Segment Start: DATA RECORDS

(** ** Input, scroll, resize *)
Lemma quiet_bucket stream t : quiet_step t (drop_bucket stream t).
Proof.
  destruct t as [[r s] w]. unfold drop_bucket.
  destruct (oc_gone (open_cell stream s)), (oc_bucket (open_cell stream s)); split; try done; split; try done; try by apply reflexivity.
  apply wle_drop.
Qed.
Lemma bucket_open u action stream (b : Bucket) bytes t : bucket_of stream t = Some b →
  in_shared (bucket_admit n u action stream bytes) t
  = (Ok tt, ((t.1.1, trace (Counted n stream (len bytes))
                       (store_bucket stream (Some (mkBucket (bk_until b) (bk_bytes b + len bytes))) t.1.2)), t.2)).
Proof.
  destruct t as [[r s] w]. unfold bucket_of. cbn [fst snd]. intros Hb. unfold in_shared, zoom, bucket_admit, bind, get, gets.
  cbn [fst snd]. by rewrite Hb.
Qed.
(** The bytes are in the bucket, or in an event of their own. *)
Definition bucketed u action stream bytes t t' : Prop :=
  (records (Counted n stream (len bytes)) t t'
   ∧ ∃ b, bucket_of stream t' = Some b ∧ bk_bytes b = from_option bk_bytes 0 (bucket_of stream t) + len bytes)
  ∨ (quiet_step t t' ∧ logged (admitted_event u action (VObject [("bytes", VNumber (len bytes))])) t').
Lemma bucket_run u action stream bytes t :
  let x := in_shared (bucket_admit n u action stream bytes) t in
  match x.1 with Ok _ => bucketed u action stream bytes t x.2 | _ => quiet_step t x.2 end.
Proof.
  assert (∀ r s w w' b, wle w w' → bk_bytes b = from_option bk_bytes 0 (oc_bucket (open_cell stream s)) →
    bucketed u action stream bytes ((r, s), w) ((r, trace (Counted n stream (len bytes))
      (store_bucket stream (Some (mkBucket (bk_until b) (bk_bytes b + len bytes))) s)), w')) as Hstore.
  { intros r s w w' b Hw Hb. left. split; [by unfold records|].
    exists (mkBucket (bk_until b) (bk_bytes b + len bytes)). unfold bucket_of, store_bucket, open_cell. cbn [fst snd trace sh_opens set_opens].
    rewrite lookup_insert_eq. split; [done|]. unfold open_cell in Hb. simpl. by rewrite Hb. }
  destruct t as [[r s] w]. destruct (oc_bucket (open_cell stream s)) as [b|] eqn:Hb.
  { cbv zeta. rewrite (bucket_open _ _ _ b) by exact Hb. apply (Hstore r s w w b); [by apply reflexivity|by rewrite Hb]. }
  cbv zeta. rewrite in_shared_run. cbn [fst snd].
  assert (wp (bucket_admit n u action stream bytes) (λ a x, match a with
    | Ok _ => bucketed u action stream bytes ((r, s), w) ((r, x.1), x.2)
    | _ => quiet_step ((r, s), w) ((r, x.1), x.2) end) (s, w)) as Hwp.
  { unfold bucket_admit. apply wp_bind, wp_get. rewrite Hb. cbn iota beta. apply wp_bind, wp_bind, wp_try_reserve.
    intros ok w1 Ht1 Hl1. assert (wle w w1) as Hw1 by (split; [lia|by rewrite Hl1]). destruct ok.
    - apply wp_bind, wp_clock_read. intros now w2 Hn1 Hn2 Hl2.
      assert (wle w w2) as Hw2 by (split; [lia|by rewrite Hl2, Hl1]). apply wp_ret, wp_update.
      apply (Hstore r s w w2 (mkBucket (after now (seconds 10)) 0)); [done|by rewrite Hb].
    - apply wp_ret. cbn iota beta. pose proof (quiet_shared (in_audits (P := P) (admit_write u action
        (VObject [("bytes", VNumber (len bytes))]))) ((r, s), w1) ltac:(along_auto)) as Hq.
      pose proof (admit_logged u action (VObject [("bytes", VNumber (len bytes))]) ((r, s), w1)) as Hlog.
      rewrite in_shared_run in Hq, Hlog. cbn [fst snd] in Hq, Hlog. unfold wp.
      destruct (in_audits (admit_write _ _ _) (s, w1)) as [a [s2 w2]]. cbn [fst snd] in *.
      assert (quiet_step ((r, s), w) ((r, s2), w2)) as Hq2
        by (destruct Hq as [[Hc Hw] Hrd]; split; [split; [exact Hc|cbn [snd] in *; by etrans]|done]).
      destruct a as [[]|e|]; [|done..]. right. split; [done|]. destruct (Hlog tt eq_refl) as [at_ Hat]. by exists at_. }
  unfold wp in Hwp. by destruct (bucket_admit n u action stream bytes (s, w)) as [a [s' w']].
Qed.
Lemma bucket_notes u action stream bytes t : notes n t (in_shared (bucket_admit n u action stream bytes) t).2.
Proof.
  pose proof (bucket_run u action stream bytes t) as Hs. cbv zeta in Hs.
  destruct (in_shared _ t).1; [|by left..]. destruct Hs as [[Hrec Hb]|[Hq _]]; [|by left].
  right. by exists (Counted n stream (len bytes)).
Qed.
(** What accounts for an input *)
Definition input_counted u action stream bytes t : Prop :=
  Counted n stream (len bytes) ∈ trace_of t
  ∨ logged (admitted_event u action (VObject [("bytes", VNumber (len bytes))])) t.
Lemma lasting_counted u action stream bytes : lasting (input_counted u action stream bytes).
Proof.
  intros o t t' Hg [Hc|Hl]; [left; by eapply lasting_entry|right; by eapply lasting_logged].
Qed.
Lemma work_bucket {B} u action stream bytes (next : unit → Job St string B) Q t :
  lax Q → running k t →
  (∀ t', running k t' → input_counted u action stream bytes t' → safely n (next tt) Q t') →
  safely n (jbind (jshared (bucket_admit n u action stream bytes)) next) Q t.
Proof.
  intros HQ Hr Hk. apply (work_step (λ _, True) (λ _, input_counted u action stream bytes)); try done; [apply bucket_notes| |].
  - intros s [] Hok. pose proof (bucket_run u action stream bytes s) as Hs. cbv zeta in Hs. rewrite Hok in Hs.
    destruct Hs as [[(_ & _ & _ & Ht & _) _]|[_ Hl]]; [left|by right].
    rewrite Ht. apply elem_of_app. right. by apply list_elem_of_singleton.
  - intros [] t' Hr' _ Hc. auto.
Qed.
Lemma safe_op_call {B} action resource stream op (next : string → Job St string B) Q t :
  wk_run k = RunTerminal action resource stream op → lax Q →
  running k t → armed k t → audited k (op_call resource op) (trace_of t) (log_of t) →
  (∀ a t', safely n (next a) Q t') →
  safely n (jbind (jshared (call_host n (op_call resource op) 0)) next) Q t.
Proof.
  intros Hrun HQ Hr Ha Hau Hk. apply safe_call; try done.
  - unfold granted. rewrite Hrun. by destruct op.
  - by rewrite Hrun.
Qed.
(** The rest, from what accounts for the operation *)
Lemma safe_op_rest {B} X action resource stream op (next : string → Job St string B) Q t :
  wk_run k = RunTerminal action resource stream op → lax Q → lasting X →
  (∀ t, X t → audited k (op_call resource op) (trace_of t) (log_of t)) →
  running k t → X t → (∀ a t', safely n (next a) Q t') →
  safely n (jbind (validity_start (mkValidity n (Some stream) (wk_until k)))
    (λ _, jbind (jshared (call_host n (op_call resource op) 0)) next)) Q t.
Proof.
  intros Hrun HQ HX Hau Hr Ht Hk. apply (safe_start k (Some stream) X); [done..|].
  intros t' Hr' Ha' Hx'. eapply safe_op_call; [done|done|done|done|by apply Hau|done].
Qed.
Lemma safe_terminal action resource stream op t :
  wk_run k = RunTerminal action resource stream op → running k t →
  safely n (run_terminal k action resource stream op) (λ _ _, True) t.
Proof.
  intros Hrun Hr. unfold run_terminal. apply safe_finally; [done|intros; apply quiet_bucket|].
  apply (work_check (λ _, True)); [done..|]. clear t Hr. intros t Hr _.
  destruct op as [bytes|direction lines|size]; unfold op_admit.
  - apply safe_bind; [done|]. apply (work_quiet (λ _, True)); [apply lax_then|done|done|done|along_auto|].
    clear t Hr. intros _ t Hr _. apply safe_last.
    apply work_bucket; [apply lax_then|done|]. clear t Hr. intros t Hr Hc. apply safe_ret; [apply kept_then|]. cbn [then_].
    eapply safe_op_rest; [done|done|apply lasting_counted| |done|exact Hc|intros; apply safe_done_true].
    clear t Hr Hc. intros t Hc. unfold audited. rewrite Hrun. exact Hc.
  - apply (work_admit (λ _, True)); [done..|]. clear t Hr. intros t Hr _ He.
    eapply safe_op_rest; [done|done|apply lasting_logged| |done|exact He|intros; apply safe_done_true].
    clear t Hr He. intros t He. unfold audited. rewrite Hrun. exact He.
  - apply (work_admit (λ _, True)); [done..|]. clear t Hr. intros t Hr _ He.
    eapply safe_op_rest; [done|done|apply lasting_logged| |done|exact He|intros; apply safe_done_true].
    clear t Hr He. intros t He. unfold audited. rewrite Hrun. exact He.
Qed.
End Work.
End Safe.
Lemma honest_agent action session target message t : uncalled n t →
  ends n (run_agent allowlist k action session target message) (honest n) t.
Proof.
  apply early_bind; [done|intros _ ?]. apply early_bind; [apply early_quiet; along_auto|intros _ ?].
  apply early_bind; [done|intros raw ?]. apply early_bind; [done|intros pane ?].
  apply early_bind; [apply early_quiet; along_auto|intros _ ?]. apply early_bind; [done|intros _ ? _].
  apply late_bind; [by apply late, other_call|intros a ?]. apply other_ret.
Qed.
Lemma honest_terminal action resource stream op t : uncalled n t →
  ends n (run_terminal k action resource stream op) (honest n) t.
Proof.
  intros Ht. apply honest_finally; [intros; apply quiet_bucket|]. revert Ht.
  apply early_bind; [done|intros _ ?]. apply early_bind; [done|intros _ ?].
  apply early_bind; [done|intros _ ? _].
  apply late_bind; [by apply late, other_call|intros a ?]. apply other_ret.
Qed.
Lemma honest_resource action session target size takeover stream fresh t : uncalled n t →
  ends n (open_resource k action session target size takeover stream fresh) (honest n) t.
Proof.
  apply early_bind; [by apply early_quiet, still_reserve|intros _ ? Ht].
  apply honest_guard; [intros; apply quiet_announcement|]. revert Ht.
  apply early_bind; [apply early_quiet; along_auto|intros _ ?]. apply early_bind; [done|intros _ ?].
  apply early_bind.
  { destruct fresh; [apply early_quiet; along_auto|apply steady_jret, uncalled_rely]. }
  intros _ ?. apply early_bind; [done|intros _ ?]. apply early_bind; [apply early_quiet; along_auto|intros _ ? _].
  apply late, other_map_err; [by apply other_call|]. intros e s He.
  apply other_bind; [apply other_update|intros ? ?]. by apply other_throw.
Qed.
Lemma honest_open action session target size takeover stream fresh full t : uncalled n t →
  ends n (run_open allowlist rfc3339 k action session target size takeover stream fresh full) (honest n) t.
Proof.
  intros Ht. apply late_bind.
  - apply honest_guard; [intros; apply quiet_captured|]. revert Ht. apply early_bind; [done|intros _ ?].
    apply early_bind; [apply early_quiet; along_auto|intros _ ?].
    apply early_bind; [done|intros [target' size'] ? Ht].
    apply late_bind; [by apply honest_resource|intros a ?]. apply other_ret.
  - clear t Ht. intros [[target' size'] resource] t. apply other_bind.
    + apply other_shared. intros [[r s] w]. rewrite in_shared_run. unfold bind, get, gets, clock_read, lift. cbn [fst snd].
      destruct (life_active _); [|done]. by destruct (world_now w).
    + intros [|] ?; [apply other_ret|].
      apply other_bind; [apply other_update|intros _ ?]. apply other_bind; [|intros _ ?; by apply other_throw].
      apply other_shared. by intros [[r s] w].
Qed.
Lemma honest_work t : uncalled n t → ends n (run_work allowlist rfc3339 k) (honest n) t.
Proof.
  intros Ht. unfold run_work. destruct (wk_run k);
    [by apply honest_agent|by apply honest_terminal|by apply honest_open].
Qed.
(** [reads.completed.next()] *)
Definition received_ok (c : option Completion) t : Prop :=
  ready t ∧ match c with Some c => co_write c = true → no_write t | None => True end.
Lemma complete_run {E} i t : ready t → let x := complete (P := P) (W := W) (E := E) i t in
  task_guar t x.2 ∧ on_ok received_ok x.1 x.2.
Proof.
  intros Ht. unfold complete. cbv zeta.
  assert (∀ o, o = None → task_guar t t ∧ on_ok (E := E) received_ok (Ok o) t) as Hnone.
  { intros o ->. split; [by apply guar_still|]. by split. }
  destruct t as [[r s] w]. unfold reads_get, shared_get. rewrite run_gets, run_gets.
  destruct (rd_completed r !! i) as [a|] eqn:Ha; [|by apply Hnone].
  destruct (receive a s) as [source|] eqn:Hsrc; [|by apply Hnone].
  assert (done_job a ((r, s), w)) as Hd.
  { intros n Hs. unfold receive in Hsrc. rewrite Hs in Hsrc. unfold jobs_of. cbn [fst snd].
    destruct (sh_jobs s !! n) as [[d w' ph]|]; [|done]. simpl in Hsrc. destruct ph; try done. eauto. }
  destruct source as [push|out].
  - match goal with |- context [bind (bind ?p ?k) _] => set (prefix := p); set (next := k) end.
    assert (along still (bind prefix next)) as Hprefix.
    { unfold prefix, next. apply along_bind; [|intros []; along_auto].
      apply along_attempt. unfold in_gate. assert (along wgrow push) as Hpush.
      { unfold receive in Hsrc. destruct (aw_source a) as [n|q]; [|simplify_eq; along_auto].
        by destruct (jc_phase <$> sh_jobs s !! n) as [[]|]; simplify_eq. }
      along_auto. }
    pose proof (along_keeps_core peer_core _ ((r, s), w) Hprefix) as Hs.
    destruct (bind prefix next ((r, s), w)) as [[result|e|] t1] eqn:Hp; cbn [snd] in Hs.
    + rewrite (run_ok _ _ _ _ _ Hp). destruct (take_run (E := E) i a t1) as (t2 & Htr & Htk).
      rewrite (run_ok _ _ _ _ _ Htr). cbn [fst snd ret].
      destruct (still_parts _ _ Hs) as (Hq1 & _ & Haw1 & _ & Hj1 & _).
      assert (done_job a t1) as Hd1 by (intros n Hn; rewrite Hj1; by apply Hd).
      destruct (inv_takes (queue_of ((r, s), w)) i a t1 t2) as [Hi2 Hnw]; [by eapply inv_still|by rewrite Haw1|done|done|].
      split; [eapply guar_still_l; [exact Hs|by eapply takes_guar]|].
      split; [|done]. unfold PeerInv.ready. by rewrite (tk_queue _ _ _ _ Htk), Hq1.
    + rewrite (run_err _ _ _ _ _ Hp). cbn [fst snd]. split; [by apply guar_still|done].
    + assert (∀ k : string + Output → M St E (option Completion), bind (bind prefix next) k ((r, s), w) = (Panic, t1)) as ->
        by (intros k; unfold bind at 1; by rewrite Hp).
      cbn [fst snd]. split; [by apply guar_still|done].
  - rewrite run_ret. destruct (take_run (E := E) i a ((r, s), w)) as (t2 & Htr & Htk).
    rewrite (run_ok _ _ _ _ _ Htr). cbn [fst snd ret].
    destruct (inv_takes _ i a _ t2 Ht Ha Hd Htk) as [Hi2 Hnw].
    split; [by eapply takes_guar|]. split; [|done]. unfold PeerInv.ready. by rewrite (tk_queue _ _ _ _ Htk).
Qed.

(** [self.writes.finished()], once the write is off the executor *)
Lemma finished_run {E} t : ready t → no_write t → let x := ((
    let! r := reads_get in
    let '(late, q) := queue_finished r.(rd_writes) in
    on_queue (λ _, q);; ret late) : M St E bool) t in
  task_guar t x.2 ∧ ready x.2.
Proof.
  intros Hi Hno. destruct t as [[r s] w]. cbv zeta.
  match goal with |- context [?m ((r, s), w)] => set (x := m ((r, s), w)) end.
  split; [exact (guar_reads allowlist (E := E) (λ r, set_writes (queue_finished (rd_writes r)).2 r) ((r, s), w))|].
  destruct Hi as [h1 h2 h3 h4 h5 h6 h7 h8 h9 h10 h11 h12 h13 h14].
  constructor; try done. eapply history_step; [exact h1|].
  exact (guar_reads allowlist (E := E) (λ r, set_writes (queue_finished (rd_writes r)).2 r) ((r, s), w)).
Qed.
End Receive.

Segment End: DATA RECORDS

> **EXERCISE OBJECTIVE**: Your response should hold the lines from the first line of the entries above through the line with "((t.1.1, trace (Counted n stream (len bytes))", each retyped exactly, and nothing else.

> **FINISHED EXERCISE**:
(** ** Input, scroll, resize *)
Lemma quiet_bucket stream t : quiet_step t (drop_bucket stream t).
Proof.
  destruct t as [[r s] w]. unfold drop_bucket.
  destruct (oc_gone (open_cell stream s)), (oc_bucket (open_cell stream s)); split; try done; split; try done; try by apply reflexivity.
  apply wle_drop.
Qed.
Lemma bucket_open u action stream (b : Bucket) bytes t : bucket_of stream t = Some b →
  in_shared (bucket_admit n u action stream bytes) t
  = (Ok tt, ((t.1.1, trace (Counted n stream (len bytes))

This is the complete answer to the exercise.